Construction part 2: drainage and a rail line

These conditions of the site required First Solar to install significant drainage improvements, including French drains and drainage tiles.

Additionally, the project's location adjacent to a main rail line posed its own set of difficulties. As part of the permitting requirements, First Solar was required to upgrade a main north-south drain running through the site, one end of which is a railroad culvert.

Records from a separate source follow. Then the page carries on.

(* ===== verification/Mem.v ===== *)
(** * Objects in C memory

    The heap is a finite map from live objects to their bytes; a pointer is an
    object and an offset. Accesses outside a live object are undefined
    behaviour. [malloc(3)] is a parameter: an allocator answers a request with
    the contents of a new object or with NULL (mem.c reports the failure and
    hands NULL to its caller). *)

From S2P Require Import Prelude.

Record ptr := Ptr { blk : nat; off : Z }.
#[export] Instance ptr_eq_dec : EqDecision ptr.
Proof. solve_decision. Defined.

Abbreviation mem := (gmap nat (list Z)).

Definition ptr_add (p : ptr) (n : Z) : ptr := Ptr (blk p) (off p + n).

(** The bytes of the object [p] points into, when [n] bytes at [p] lie in it. *)
Definition object_at (m : mem) (p : ptr) (n : Z) : option (list Z) :=
  match m !! blk p with
  | Some l =>
      if (0 <=? off p) && (0 <=? n) && (off p + n <=? Z.of_nat (length l)) then Some l else None
  | None => None
  end.

Definition load_bytes (m : mem) (p : ptr) (n : Z) : outcome (list Z) :=
  match object_at m p n with
  | Some l => Ret (take (Z.to_nat n) (drop (Z.to_nat (off p)) l))
  | None => Undef
  end.

Definition load (m : mem) (p : ptr) : outcome Z :=
  match object_at m p 1 with
  | Some l => match l !! Z.to_nat (off p) with Some b => Ret b | None => Undef end
  | None => Undef
  end.

(** Consecutive stores of [bs] at [p]. *)
Definition store_bytes (m : mem) (p : ptr) (bs : list Z) : outcome mem :=
  match object_at m p (Z.of_nat (length bs)) with
  | Some l =>
      Ret (<[blk p := take (Z.to_nat (off p)) l ++ bs
                      ++ drop (Z.to_nat (off p) + length bs) l]> m)
  | None => Undef
  end.

Class Allocator := {
  malloc_answer : mem → Z → option (list Z);
  malloc_answer_length m n l : malloc_answer m n = Some l → Z.of_nat (length l) = n;
}.

(** mem.c: _emalloc *)
Definition emalloc `{Allocator} (m : mem) (n : Z) : mem * option ptr :=
  match malloc_answer m n with
  | Some l => let b := fresh (dom m) in (<[b := l]> m, Some (Ptr b 0))
  | None => (m, None)
  end.

Definition free (m : mem) (p : ptr) : outcome mem :=
  match m !! blk p with
  | Some _ => if off p =? 0 then Ret (delete (blk p) m) else Undef
  | None => Undef
  end.

(** No request fails. *)
Definition malloc_total `{Allocator} : Prop := ∀ m n, 0 ≤ n → malloc_answer m n ≠ None.

(** An allocator that never fails and clears what it returns. *)
Definition calloc_answer (m : mem) (n : Z) : option (list Z) :=
  if 0 <=? n then Some (replicate (Z.to_nat n) 0) else None.

Lemma calloc_answer_length m n l : calloc_answer m n = Some l → Z.of_nat (length l) = n.
Proof.
  unfold calloc_answer. case_if; [|done]. intros [= <-]. rewrite length_replicate. lia.
Qed.

Definition calloc_allocator : Allocator :=
  {| malloc_answer := calloc_answer; malloc_answer_length := calloc_answer_length |}.

Lemma calloc_total : @malloc_total calloc_allocator.
Proof. intros m n Hn. simpl. unfold calloc_answer. by decide_cmp. Qed.

(** ** Facts *)

Lemma object_at_Some m p n l :
  object_at m p n = Some l ↔
  m !! blk p = Some l ∧ 0 ≤ off p ∧ 0 ≤ n ∧ off p + n ≤ Z.of_nat (length l).
Proof.
  unfold object_at. destruct (m !! blk p) as [l'|] eqn:E; [|split; [done|by intros [? _]]].
  case_if; split.
  - intros [= ->]. auto with lia.
  - intros [[= ->] _]. done.
  - done.
  - intros ([= ->] & ? & ? & ?). exfalso.
    rewrite !andb_false_iff in Heqb. destruct Heqb as [[E1|E1]|E1]; bool_props; lia.
Qed.

Lemma load_bytes_Ret m p n l :
  m !! blk p = Some l → 0 ≤ off p → 0 ≤ n → off p + n ≤ Z.of_nat (length l) →
  load_bytes m p n = Ret (take (Z.to_nat n) (drop (Z.to_nat (off p)) l)).
Proof.
  intros. unfold load_bytes. by rewrite (proj2 (object_at_Some m p n l)).
Qed.

Lemma store_bytes_Ret m p bs l :
  m !! blk p = Some l → 0 ≤ off p → off p + Z.of_nat (length bs) ≤ Z.of_nat (length l) →
  store_bytes m p bs = Ret (<[blk p := take (Z.to_nat (off p)) l ++ bs
                      ++ drop (Z.to_nat (off p) + length bs) l]> m).
Proof.
  intros. unfold store_bytes. rewrite (proj2 (object_at_Some m p _ l)); [done|]. auto with lia.
Qed.

Lemma load_Ret m p l b :
  m !! blk p = Some l → 0 ≤ off p → l !! Z.to_nat (off p) = Some b → load m p = Ret b.
Proof.
  intros Hm Ho Hl. unfold load. pose proof (lookup_lt_Some _ _ _ Hl).
  rewrite (proj2 (object_at_Some m p 1 l)); [by rewrite Hl|]. auto with lia.
Qed.

Lemma splice_length {A} (l bs : list A) k : (k + length bs ≤ length l)%nat →
  length (take k l ++ bs ++ drop (k + length bs) l) = length l.
Proof. intros. rewrite !length_app, length_take, length_drop. lia. Qed.

(** Overwriting inside a region leaves what is before it. *)
Lemma take_splice {A} (l bs : list A) k n : (n ≤ k)%nat → (k ≤ length l)%nat →
  take n (take k l ++ bs ++ drop (k + length bs) l) = take n l.
Proof.
  intros. rewrite take_app_le by (rewrite length_take; lia).
  rewrite take_take. f_equal. lia.
Qed.

Lemma take_splice_end {A} (l bs : list A) k : (k ≤ length l)%nat →
  take (k + length bs) (take k l ++ bs ++ drop (k + length bs) l) = take k l ++ bs.
Proof.
  intros. rewrite app_assoc. apply take_app_length'. rewrite length_app, length_take. lia.
Qed.

Lemma list_split_at {A} (l : list A) n : (n ≤ length l)%nat →
  ∃ x y, l = x ++ y ∧ length x = n.
Proof. exists (take n l), (drop n l). rewrite take_drop, length_take. split; [done|lia]. Qed.

(** Overwriting part of a window into a list, seen through the window. *)
Lemma splice_window {A} (l bs : list A) k a o :
  (k + a ≤ length l)%nat → (o + length bs ≤ a)%nat →
  take a (drop k (take (k + o) l ++ bs ++ drop (k + o + length bs) l))
  = take o (take a (drop k l)) ++ bs ++ drop (o + length bs) (take a (drop k l)).
Proof.
  intros Hk Ho.
  destruct (list_split_at l k) as (l1 & r & -> & <-); [lia|]. rewrite length_app in Hk.
  destruct (list_split_at r a) as (l2 & l3 & -> & <-); [lia|].
  destruct (list_split_at l2 o) as (x & r & -> & <-); [lia|]. rewrite length_app in Ho.
  destruct (list_split_at r (length bs)) as (y & z & -> & Hy); [lia|].
  assert (take (length l1 + length x) (l1 ++ (x ++ y ++ z) ++ l3) = l1 ++ x) as ->.
  { replace (l1 ++ (x ++ y ++ z) ++ l3) with ((l1 ++ x) ++ y ++ z ++ l3)
      by (by rewrite <- !app_assoc).
    apply take_app_length'. by rewrite length_app. }
  assert (drop (length l1 + length x + length bs) (l1 ++ (x ++ y ++ z) ++ l3) = z ++ l3) as ->.
  { replace (l1 ++ (x ++ y ++ z) ++ l3) with ((l1 ++ x ++ y) ++ z ++ l3)
      by (by rewrite <- !app_assoc).
    apply drop_app_length'. rewrite !length_app. lia. }
  rewrite drop_app_length, take_app_length, take_app_length.
  assert (drop (length x + length bs) (x ++ y ++ z) = z) as ->.
  { rewrite app_assoc. apply drop_app_length'. rewrite length_app. lia. }
  rewrite <- app_assoc, drop_app_length.
  replace (x ++ bs ++ z ++ l3) with ((x ++ bs ++ z) ++ l3) by (by rewrite <- !app_assoc).
  apply take_app_length'. rewrite !length_app. lia.
Qed.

"The railroad track is part of one of the main Canada-U.S. rail corridors, so we ended up with quite a substantial project, even aside from the solar construction, to upgrade this culvert and improve the drainage to the site, of course, working around the train schedules."

 

Construction part 3: mounting modules

First Solar completed the first phase of the plant in December 2009. During the same month, the company began work on the second 60 MW phase of the plant, which brings the plant to a total output of 80MW-AC. First Solar commissioned the completed plant in September 2010.

Construction worker installing First Solar CdTe modules. The company estimates that 800 workers were employed in the construction process. Image courtesy of First Solar Inc.
Construction worker installing First Solar CdTe modules. The company estimates that 800 workers were employed in the construction process. Image courtesy of First Solar Inc.

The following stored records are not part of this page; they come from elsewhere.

(* ===== verification/OverlayBufferSpec.v ===== *)
(** * What overlay buffers guarantee

    Memory safety of every buffer operation, the round trip of the fields
    written to a buffer and read back, and the functions that miss their
    contract. *)

From S2P Require Import Prelude Mem OverlayBuffer.
Import OB.

Module OBSpec.
Section OBSpec.
Context {arch : Arch} {allocator : Allocator}.

(** ** Operations as steps *)

Inductive ob_op :=
| Checkpoint | Rewind | LimitSize (n : Z) | UnlimitSize | Flip | Clear
| AppendByte (v : Z) | AppendSpace (n : Z) | AppendBytes (l : list Z) | AppendStr (l : list Z)
| AppendUi16 (v : Z) | AppendUi16Rv (v : Z) | AppendUi32 (v : Z) | AppendUi32Rv (v : Z)
| AppendUi64 (v : Z) | AppendUi64Rv (v : Z) | AppendPacked32 (v : Z) | AppendPacked64 (v : Z)
| Peek | Skip (n : Z) | Get | GetBytes (n : Z) | GetBytesPtr (n : Z)
| GetUi16 | GetUi16Rv | GetUi32 | GetUi32Rv | GetUi64 | GetUi64Rv
| SetByte (offset v : Z) | SetUi16 (offset v : Z)
| GetStrPtr | GetPacked32 | GetPacked64 | Remaining | Dup.
(* ===== verification/OverlayBufferCodec.v ===== *)
(** * Round trip of the fields of an overlay packet

    A packet is built by appending fields to a new buffer, flipped, and parsed
    by reading the same kinds of fields in the same order. *)

From S2P Require Import Prelude Mem OverlayBuffer OverlayBufferSpec.
Import OB OBSpec.

Module OBCodec.
Section OBCodec.
Context {arch : Arch} {allocator : Allocator}.

(** The kinds of field with a writer and a matching reader. *)
Inductive field :=
| FByte (v : Z) | FBytes (l : list Z)
| FUi16 (v : Z) | FUi16Rv (v : Z) | FUi32 (v : Z) | FUi32Rv (v : Z) | FUi64Rv (v : Z)
| FPacked32 (v : Z) | FPacked64 (v : Z) | FUi64 (v : Z).

Definition write_field (m : mem) (b : overlay_buffer) (f : field) : outcome (mem * overlay_buffer) :=
  match f with
  | FByte v => ob_append_byte m b v
  | FBytes l => ob_append_bytes m b l
  | FUi16 v => ob_append_ui16 m b v
  | FUi16Rv v => ob_append_ui16_rv m b v
  | FUi32 v => ob_append_ui32 m b v
  | FUi32Rv v => ob_append_ui32_rv m b v
  | FUi64Rv v => ob_append_ui64_rv m b v
  | FPacked32 v => ob_append_packed_ui32 m b v
  | FPacked64 v => ob_append_packed_ui64 m b v
  | FUi64 v => ob_append_ui64 m b v
  end.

The plant uses a total of roughly 1.3 million First Solar FS-272, 275 and 277 cadmium telluride thin-film PV modules, each with an output of 75 watts. These .6 meter by 1.2 meter modules are mounted at a 25 degree angle.

First Solar notes that more than 800 workers were employed in construction of the plant, which uses modules manufactured in First Solar facilities in Perrysburg, Ohio, U.S. and Malaysia.

 

The rubber meets the road: Output

Upon completion, the plant was transferred to Enbridge, however First Solar continues to operate and maintain the facility. Enbridge sells the power produced to the Ontario Power Authority (OPA, Toronto, Canada) through a 20-year power purchase agreement.

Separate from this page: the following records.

(** *** Bursts that are as many as can be *)

Definition counting (s : limit_state) (n next : Z) : limit_state := LimitState (rate_micro_seconds s) (burst_length s) (burst_size s) n next.
Lemma counting_ok s n next : limit_ok s → 0 ≤ n ≤ burst_size s → 0 ≤ next < 2 ^ 62 + 2 ^ 32 → limit_ok (counting s n next).
Proof. intros [] ? ?. by split. Qed.
Lemma allowed_within s n next t times : limit_ok s → 0 ≤ n < burst_size s → t < next < 2 ^ 62 + 2 ^ 32 → time_ok t →
  allowed (counting s n next) (t :: times) = 1 + allowed (counting s (n + 1) next) times.
Proof.
  intros Hok Hn Hnext Ht. assert (limit_ok (counting s n next)) as Hok' by (apply counting_ok; [done|lia|unfold time_ok in Ht; lia]). pose proof (limit_is_allowed_spec _ t Hok' Ht) as Hr. cbv zeta in Hr.
  assert (update_limit_state (counting s n next) t = counting s n next) as E by (unfold update_limit_state; cbn; by decide_cmp). rewrite E in Hr. cbn [counting sent burst_size rate_micro_seconds burst_length next_interval] in Hr. rewrite (proj2 (Z.ltb_lt n (burst_size s))) in Hr by lia.
  cbn [allowed]. by rewrite Hr.
Qed.
Lemma allowed_burst s k next t times : ∀ n, limit_ok s → 0 ≤ n → n + Z.of_nat k = burst_size s → t < next < 2 ^ 62 + 2 ^ 32 → time_ok t →
  allowed (counting s n next) (replicate k t ++ times) = Z.of_nat k + allowed (counting s (burst_size s) next) times.
Proof.
  induction k as [|k IH]; intros n Hok Hn Hk Hnext Ht; cbn [replicate app]; [by replace n with (burst_size s) by lia|].
  rewrite allowed_within by (done || lia). rewrite IH by (done || lia). lia.
Qed.
(** A burst at the end of an interval, and one at the end of each that follows. *)
Fixpoint bursts (b t len : Z) (k : nat) : list Z := match k with O => [] | S k => replicate (Z.to_nat b) t ++ bursts b (t + len) len k end.
Lemma bursts_allowed s k : ∀ t n, limit_ok s → 0 ≤ n ≤ burst_size s → 0 ≤ t → t + Z.of_nat k * burst_length s < 2 ^ 62 + 2 ^ 32 → (k = O ∨ t + (Z.of_nat k - 1) * burst_length s < 2 ^ 62) →
  allowed (counting s n t) (bursts (burst_size s) t (burst_length s) k) = Z.of_nat k * burst_size s.
Proof.
  induction k as [|k IH]; intros t n Hok Hn Ht Hfar Hlast; [done|]. cbn [bursts]. pose proof Hok as [Hsz Hlen _ _]. destruct Hlast as [?|Hlast]; [done|]. assert (time_ok t) as Htok by (unfold time_ok; nia).
  assert (limit_ok (counting s n t)) as Hok' by (apply counting_ok; [done|lia|unfold time_ok in Htok; lia]).
  destruct (Z.to_nat (burst_size s)) as [|m] eqn:Em; [lia|]. cbn [replicate app]. rewrite allowed_update by done.
  assert (update_limit_state (counting s n t) t = counting s 0 (t + burst_length s)) as ->. { unfold update_limit_state, counting. cbn [next_interval burst_size burst_length rate_micro_seconds]. rewrite Z.ltb_irrefl, (proj2 (Z.eqb_neq (burst_size s) 0)) by lia. cbn [orb]. rewrite i64_small by (unfold time_ok in Htok; lia). by rewrite (proj2 (Z.ltb_lt t (t + burst_length s))) by lia. }
  change (t :: replicate m t ++ ?l) with (replicate (S m) t ++ l). rewrite allowed_burst by (done || nia). rewrite IH by (done || nia). nia.
Qed.
Lemma in_order_replicate n t0 t t1 l : t0 ≤ t ≤ t1 → in_order t t1 l → in_order t0 t1 (replicate n t ++ l).
Proof. revert t0. induction n as [|n IH]; intros t0 Ht Hl; cbn. { destruct l as [|x l]; [done|]. cbn in *. split; [lia|apply Hl]. } split; [done|]. apply IH; [lia|done]. Qed.
Lemma in_order_bursts b len t1 k : ∀ t0 t, 0 < len → t0 ≤ t → (k = O ∨ t + (Z.of_nat k - 1) * len ≤ t1) → in_order t0 t1 (bursts b t len k).
Proof. induction k as [|k IH]; intros t0 t Hlen Ht Hk; cbn; [done|]. destruct Hk as [?|Hk]; [done|]. apply in_order_replicate; [nia|]. apply IH; [done|lia|]. destruct k; [by left|right; nia]. Qed.

(** C32: In a period from [t0] to [t1], a limit in use, whatever it has counted before and however the events are attempted, allows at most a burst for each interval that begins in the period, and one more; and that many are allowed in some case, for every limit and period. *)
Theorem limit_rate s times t0 t1 : limit_ok s → in_order t0 t1 times → 0 ≤ t0 ≤ t1 → t1 < 2 ^ 62 →
  let most := burst_size s * ((t1 - t0 - 1) / burst_length s + 2) in
  allowed s times ≤ most ∧ ∃ n next times', limit_ok (counting s n next) ∧ in_order t0 t1 times' ∧ allowed (counting s n next) times' = most.
Proof.
  intros Hok Hord H0 H1 most. split; [by apply (any_bound s times)|]. pose proof Hok as [Hsz Hlen _ _]. set (k := (t1 - t0 - 1) / burst_length s + 1).
  pose proof (Z.div_mod (t1 - t0 - 1) (burst_length s) ltac:(lia)) as Hdiv. pose proof (Z.mod_pos_bound (t1 - t0 - 1) (burst_length s) ltac:(lia)) as Hmod.
  assert (0 ≤ k) as Hk by (unfold k; assert (-1 ≤ (t1 - t0 - 1) / burst_length s) by (apply Z.div_le_lower_bound; lia); lia).
  exists 0, (t0 + 1), (replicate (Z.to_nat (burst_size s)) t0 ++ bursts (burst_size s) (t0 + 1) (burst_length s) (Z.to_nat k)). split; [apply counting_ok; [done|lia|lia]|].
  assert (Z.to_nat k = O ∨ t0 + 1 + (Z.of_nat (Z.to_nat k) - 1) * burst_length s ≤ t1) as Hend. { rewrite Z2Nat.id by done. destruct (decide (k = 0)) as [->|Hne]; [by left|right]. unfold k. nia. }
  split.
  - apply in_order_replicate; [lia|]. apply in_order_bursts; [lia|lia|done].
  - rewrite allowed_burst by (done || (unfold time_ok; lia)). rewrite bursts_allowed; [|done|lia|lia| |].
    + rewrite !Z2Nat.id by lia. unfold most, k. lia.
    + destruct Hend as [->|Hend]; [lia|]. nia.
    + destruct Hend as [?|Hend]; [by left|right; lia].
Qed.

Lemma limit_rate_witness : let s := LimitState 1500 6 4 0 0 in
  allowed s [100; 101; 102; 103; 104; 110; 110] = 6 ∧ allowed s [100; 101; 102; 103; 104; 110; 110] ≤ 4 * ((110 - 100 - 1) / 6 + 2) ∧
  ∃ n next times', limit_ok (counting s n next) ∧ in_order 100 110 times' ∧ allowed (counting s n next) times' = 12.
Proof.
  intros s. split; [reflexivity|]. apply (limit_rate s [100; 101; 102; 103; 104; 110; 110] 100 110); [split; simpl; lia|simpl; lia..].
Defined.

End Limit.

First Solar states that the output of the plant follows its expectations.

"The overall project forecast is in the range of 1250 kWh per peak kW," states Carrie. "And the actual performance is consistent with that, providing enough power to serve the needs of about 10,000 local homes per year with clean and affordable solar energy."

Carrie also notes that while there are a few days of snow during the winter, that this snow tends to melt quickly on the modules and has not significantly affected plant output.

Courtesy: First Solar Inc.
Courtesy: First Solar Inc.

Conclusions: drainage, tall-grass prairie and even larger PV plants

First Solar states that as a result of its experiences with the Sarnia plant, it is looking more closely at site drainage issues.

"Like all developers, and solar EPC contractors, we certainly learn from every project that we do," states Carrie. "Our practice for our future construction projects in Ontario will require particular attention to the soil conditions and we will plan to get in early to the sites to install additional drainage infrastructure to help keep the site well drained during construction."

Carrie and others at First Solar are proud of their accomplishment. In addition to developing the world's largest PV plant, First Solar describes a site with improved environmental features, including greater habitat for local wild animals.

"In and around the arrays that now has been planted with a permanent ground cover, as opposed to the mono-cultivation that was done annually under agricultural use," notes Carrie. "There is significantly increased habitat for small mammals or bird nesting, for example. We are seeing a lot of wildlife and biodiversity in and around the site."

As impressive as it is, the Sarnia plant's position as the world's largest PV plant may last long, given the exponential growth of the solar industry. First Solar joins a number of other companies with plans for larger plants, including its proposed 230 MW AV Solar Ranch One, which the company plans to complete near Los Angeles, California in 2013.